Odpowiedz na pytanie
Zamknij Dodaj odpowiedź
Karolina_21 2009-12-29 o godz. 04:33
0

Wiele kobiet ma problem z zajsciem w ciaze. Moja kuzynka 3 razy poronila i teraz jest 4 raz w ciazy musiala zrezygnowac z pracy aby utrzymac ja do konca. Zycie nas zaskakuje i tak kobietki, ktore nie chca zachodza, a kobietki, ktore pragna maluszka nie moga zajsc w ciaze.

Odpowiedz
Eire 2009-12-28 o godz. 09:51
0

Daguś tak to jest spory problem nawet u nas na forum wydaje mi sie,że poronień jest więcej niż np rok temu albo wiecej osob o tym pisze. Ale mi wydaje się,że tu decydować może nie tyle wiek co zanieczyszczenie środowiska, stres no i pamiętajmy,że wszyscy jesteśmy po Czarnobylu i nie można tego bagatelizować. Ostatnio chyba we Wprost była informacja o tym,że w krwi Polaków jest najwieksze stężenie szkodliwych substancji w krwi w całej Europie. Niestety ochrona środowiska w Polsce nadal raczkuje no ale to temat na zupełnie inny wątek

Odpowiedz
Gość 2009-12-28 o godz. 09:38
0

Eire - masz rację, tylko jak spojrzę dookoła to zaczyna mnie to przerażać. Tyle kobiet ma problemy z zajściem w ciążę lub jej utrzymaniem :( !!! W szpitalu gdy poroniłam byłam 26 kobietą (w tym tygodniu) która miała czyszczenie macicy :o !!! W tym dniu bylo nas 5 kobiet, z czego jedna w 6 miesiącu ciąży !!!!Koszmar!!!!Nie zdawałam sobie sprawy z ogromu tego problemu!!!!

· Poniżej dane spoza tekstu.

(* ===== verification/Permits.v ===== *)
(** * Permits of readers

    [server/internal/privacy/permit.go]: while a response that contains a learner's
    data is assembled, it holds a permit for the owners of the data; an erasure
    closes the owners and waits until their permits are released, and no response may
    be written after that. The manager is shared by concurrent calls: what a call
    does under the mutex is one step, and between its steps other calls run. The
    write gates are channels of one token, taken one by one, and held without the
    mutex; the write of a response takes any time.

    [step] is one event of the system: a new call, a step of a call in progress, or the
    cancellation of a context. The barrier, deadlock freedom and the absence of lost
    wake-ups are invariants of every interleaving. *)
From S2P Require Import Prelude GoStd Privacy.

(** Why a context is done: cancelled when the permit is released ([cancel(nil)]), by
    [CloseAndDrain], or from outside. *)
Inductive cause : Type :=
| Canceled
| BarrierCommitting
| OutsideCause (n : Z).

(** What a call returns. Where the code names one of several closed owners in its
    error, it is the first in the iteration of a map: [ReadGateClosed] has them all. *)
Inductive outcome : Type :=
| Done
| Failed (e : error)
| ReadGateClosed (owners : gset OwnerKind)
| ContextDone (c : cause)
| ResponseGateFailed.

(** A gate is in [writeGates] when its token is in the channel; [changed] counts how
    often the channel was closed and replaced; [responseGate] tells whether the
    manager was given one. *)
Record ReadPermitManager := mkReadPermitManager {
  nextID : Z;
  closed : gset OwnerKind;
  generation : gmap OwnerKind Z;
  active : gmap Z (gset OwnerKind);
  writeGates : gset OwnerKind;
  changed : nat;
  responseGate : bool;
}.

Definition NewReadPermitManager (responseGate : bool) : ReadPermitManager :=
  mkReadPermitManager 0 ∅ (list_to_map ((fun owner => (owner, 1)) <$> AllOwners)) ∅ (list_to_set AllOwners) 0 responseGate.

Definition orderedOwnerKinds (owners : gset OwnerKind) : list OwnerKind := filter (fun owner => owner ∈ owners) AllOwners.
Definition normalizeOwners (owners : list OwnerKind) : gset OwnerKind := list_to_set (filter (fun owner => OwnerKind_Valid owner = true) owners).
Definition intersects (left right : gset OwnerKind) : bool := bool_decide (left ∩ right ≠ ∅).
Definition hasActive (active : gmap Z (gset OwnerKind)) (owners : gset OwnerKind) : bool :=
  existsb (fun permit => intersects permit.2 owners) (map_to_list active).

(** ** Critical sections of the mutex *)
Definition set_gates (gates : gset OwnerKind) (m : ReadPermitManager) : ReadPermitManager :=
  mkReadPermitManager (nextID m) (closed m) (generation m) (active m) gates (changed m) (responseGate m).

(** [Acquire], after its arguments were checked: the identifier is a [uint64]. *)
Definition acquire (m : ReadPermitManager) (owners : gset OwnerKind) : result outcome (Z * ReadPermitManager) :=
  if intersects owners (closed m) then Err (ReadGateClosed (owners ∩ closed m))
  else
    let id := (nextID m + 1) mod 2 ^ 64 in
    Ok (id, mkReadPermitManager id (closed m) (generation m) (<[id := owners]> (active m)) (writeGates m) (changed m) (responseGate m)).

Definition check_owners (owners : list OwnerKind) : result outcome (gset OwnerKind) :=
  _ ← fail_if (negb (forallb OwnerKind_Valid owners)) (Failed (invalid "invalid_read_owner"));
  _ ← fail_if (is_nil owners) (Failed (invalid "read_owner_required"));
  Ok (list_to_set owners).

(** [release]: whether the permit was active, and the manager afterwards. *)
Definition release (m : ReadPermitManager) (id : Z) : bool * ReadPermitManager :=
  match active m !! id with
  | Some _ =>
    (true, mkReadPermitManager (nextID m) (closed m) (generation m) (delete id (active m)) (writeGates m) (S (changed m)) (responseGate m))
  | None => (false, m)
  end.

(** [CloseAndDrain]: close, and the permits to cancel. *)
Definition mark_closed (m : ReadPermitManager) (target : Z) (owners : gset OwnerKind) : ReadPermitManager :=
  mkReadPermitManager (nextID m) (closed m ∪ owners) (gset_to_gmap target owners ∪ generation m) (active m) (writeGates m) (changed m) (responseGate m).
Definition to_cancel (m : ReadPermitManager) (owners : gset OwnerKind) : gset Z :=
  dom (filter (fun permit => intersects permit.2 owners = true) (active m)).

(** The owners a loop over [owners] reopens, with the generation it sets. *)
Definition reopen (m : ReadPermitManager) (target : Z) (owners : gset OwnerKind) : ReadPermitManager :=
  mkReadPermitManager (nextID m) (closed m ∖ owners) (gset_to_gmap target owners ∪ generation m) (active m) (writeGates m) (changed m) (responseGate m).

Definition generation_of (m : ReadPermitManager) (owner : OwnerKind) : Z := default 0 (generation m !! owner).

Definition abort_close (m : ReadPermitManager) (closedGeneration restoreGeneration : Z) (owners : gset OwnerKind) : ReadPermitManager :=
  reopen m restoreGeneration (filter (fun owner => owner ∈ closed m ∧ generation_of m owner = closedGeneration) owners).

Definition open (m : ReadPermitManager) (target : Z) (owners : gset OwnerKind) : ReadPermitManager :=
  reopen m target (filter (fun owner => generation_of m owner <= target) owners).

Definition Closed (m : ReadPermitManager) (owner : OwnerKind) : bool * Z := (bool_decide (owner ∈ closed m), generation_of m owner).

(** ** Calls in progress *)
Inductive call : Type :=
| CallCommit (id : Z)
| CallClose (target : Z) (owners : gset OwnerKind)
| CallAbort (closedGeneration restoreGeneration : Z) (owners : gset OwnerKind)
| CallOpen (target : Z) (owners : gset OwnerKind).

(** What follows when the gates were put back. *)
Inductive next : Type :=
| ThenReturn (o : outcome)
| ThenDrain (owners : gset OwnerKind)
| ThenGate (id : Z) (o : outcome).

(** Where a call stands. Gates are held from the latest acquired to the first. *)
Inductive position : Type :=
| Lookup (id : Z)
| AtGate (id : Z) (owners : gset OwnerKind)
| Locking (c : call) (todo held : list OwnerKind)
| Locked (c : call) (held : list OwnerKind)
| Writing (id : Z) (held : list OwnerKind)
| Unlocking (held : list OwnerKind) (n : next)
| LeavingGate (id : Z) (o : outcome)
| Draining (owners : gset OwnerKind)
| Waiting (owners : gset OwnerKind) (channel : nat)
| Returned (o : outcome).

Record thread := mkThread { at_ : position; context : option cause }.

(** [causes] has the contexts of permits that are done; [once] the permits whose
    [Release] ran. [granted] records the owners of every permit that was issued, and
    [issued] their number: no code depends on these two. *)
Record state := mkState {
  manager : ReadPermitManager;
  causes : gmap Z cause;
  once : gset Z;
  threads : gmap nat thread;
  granted : gmap Z (gset OwnerKind);
  issued : Z;
}.

Definition initial (responseGate : bool) : state := mkState (NewReadPermitManager responseGate) ∅ ∅ ∅ ∅ 0.

(** A context keeps its first cause. *)
Definition cancel (ids : gset Z) (c : cause) (causes : gmap Z cause) : gmap Z cause := causes ∪ gset_to_gmap c ids.

(** ** Steps *)
Definition set_manager (m : ReadPermitManager) (s : state) : state :=
  mkState m (causes s) (once s) (threads s) (granted s) (issued s).
Definition set_causes (cs : gmap Z cause) (s : state) : state :=
  mkState (manager s) cs (once s) (threads s) (granted s) (issued s).
Definition put (t : nat) (th : thread) (p : position) (s : state) : state :=
  mkState (manager s) (causes s) (once s) (<[t := mkThread p (context th)]> (threads s)) (granted s) (issued s).

(** [context.Cause(permitContext)], if there is one, else [o]. *)
Definition cause_or (s : state) (id : Z) (o : outcome) : outcome := from_option ContextDone o (causes s !! id).

Definition permit_inactive : outcome := Failed (Error CodeContentRedacted "read_permit_inactive").

Definition call_owners (s : state) (c : call) : gset OwnerKind :=
  match c with
  | CallCommit id => default ∅ (active (manager s) !! id)
  | CallClose _ owners | CallAbort _ _ owners | CallOpen _ owners => owners
  end.

(** The context [lockWriteGates] watches: [AbortClose] and [Open] pass the background. *)
Definition call_context (s : state) (th : thread) (c : call) : option cause :=
  match c with
  | CallCommit id => causes s !! id
  | CallClose _ _ => context th
  | CallAbort _ _ _ | CallOpen _ _ => None
  end.

(** What follows the closure [commit]: its result goes through the response gate, if
    there is one. *)
Definition after_commit (s : state) (id : Z) (o : outcome) : next :=
  if responseGate (manager s) then ThenGate id o else ThenReturn o.

Definition after_lock_failed (s : state) (c : call) (o : cause) : next :=
  match c with CallCommit id => after_commit s id (ContextDone o) | _ => ThenReturn (ContextDone o) end.

(** A call that holds its gates takes the mutex: [commit] checks the permit again, the
    others change the manager. *)
Definition critical (s : state) (t : nat) (th : thread) (c : call) (held : list OwnerKind) : state :=
  let m := manager s in
  match c with
  | CallCommit id =>
    match active m !! id with
    | None => put t th (Unlocking held (after_commit s id (cause_or s id permit_inactive))) s
    | Some owners =>
      match causes s !! id with
      | Some c => put t th (Unlocking held (after_commit s id (ContextDone c))) s
      | None =>
        if intersects owners (closed m) then put t th (Unlocking held (after_commit s id (ReadGateClosed (owners ∩ closed m)))) s
        else put t th (Writing id held) s
      end
    end
  | CallClose target owners =>
    put t th (Unlocking held (ThenDrain owners))
      (set_causes (cancel (to_cancel m owners) BarrierCommitting (causes s)) (set_manager (mark_closed m target owners) s))
  | CallAbort closedGeneration restoreGeneration owners =>
    put t th (Unlocking held (ThenReturn Done)) (set_manager (abort_close m closedGeneration restoreGeneration owners) s)
  | CallOpen target owners => put t th (Unlocking held (ThenReturn Done)) (set_manager (open m target owners) s)
  end.

(** How a step goes on: [SeeDone], the context of the call is done where it is
    watched; [Refuse], the response gate fails. *)
Inductive choice : Type := Proceed | SeeDone | Refuse.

---------------------------------------
Miłoszek ur. 1 czerwca 2004
Aniołek listopad 2005

Odpowiedz
sensikue 2009-12-28 o godz. 07:19
0

dziewczyny rozumiem was , ale przynajmniej jesli chodzi to nieplanuej zajsc teraz w ciazu tylko wtedy kiedy zdam mature dostane sie na studia a dziecko urodze w wieku 20 lat wsyztsko est dokaldnie przemyslane zaplanowane , i tez nie zdecydowlaabym sie na dziecko nie majac pewnosci czy bedziemy mieszkac wszyscy w trojke razem i czy bedziemy meic za co je utzrymac a juz napewno nie zaszlabym w ciaze z mysla ze jakos to bedzie :) naprawde to jest dokaldnie przemyslana decyjza rozwazone wszytskie za i przeciw i dlatego etz chcmy zarobic na wakacjach mzoe wyjazd gdzies albo cos zobaczymy :)

Odpowiedz
babinka 2009-12-28 o godz. 05:15
0

a poza tym nie wiem czy wiesz ale na tym forum gwiazka przy nicku oznacza,że ma się jedno dziecko...
:o
Nie miałam pojęcia

Odpowiedz
Reklama
Eire 2009-12-28 o godz. 05:13
0

Kalolcia myślę,że to super,że Twój partner ma dobrą pracę ale ja mówiać szczerze nie zdecydowałabym się na dziecko z facetem, z którym nie mieszkam. niestety mimo wszystko jest różnica między spotykaniem sie codziennie a mieszkaniem razem i wcyhowaniem dziecka. wiec może najpierw zamieszkajcie razem i potem podejmijcie decyzję. a poza tym nie wiem czy wiesz ale na tym forum gwiazka przy nicku oznacza,że ma się jedno dziecko...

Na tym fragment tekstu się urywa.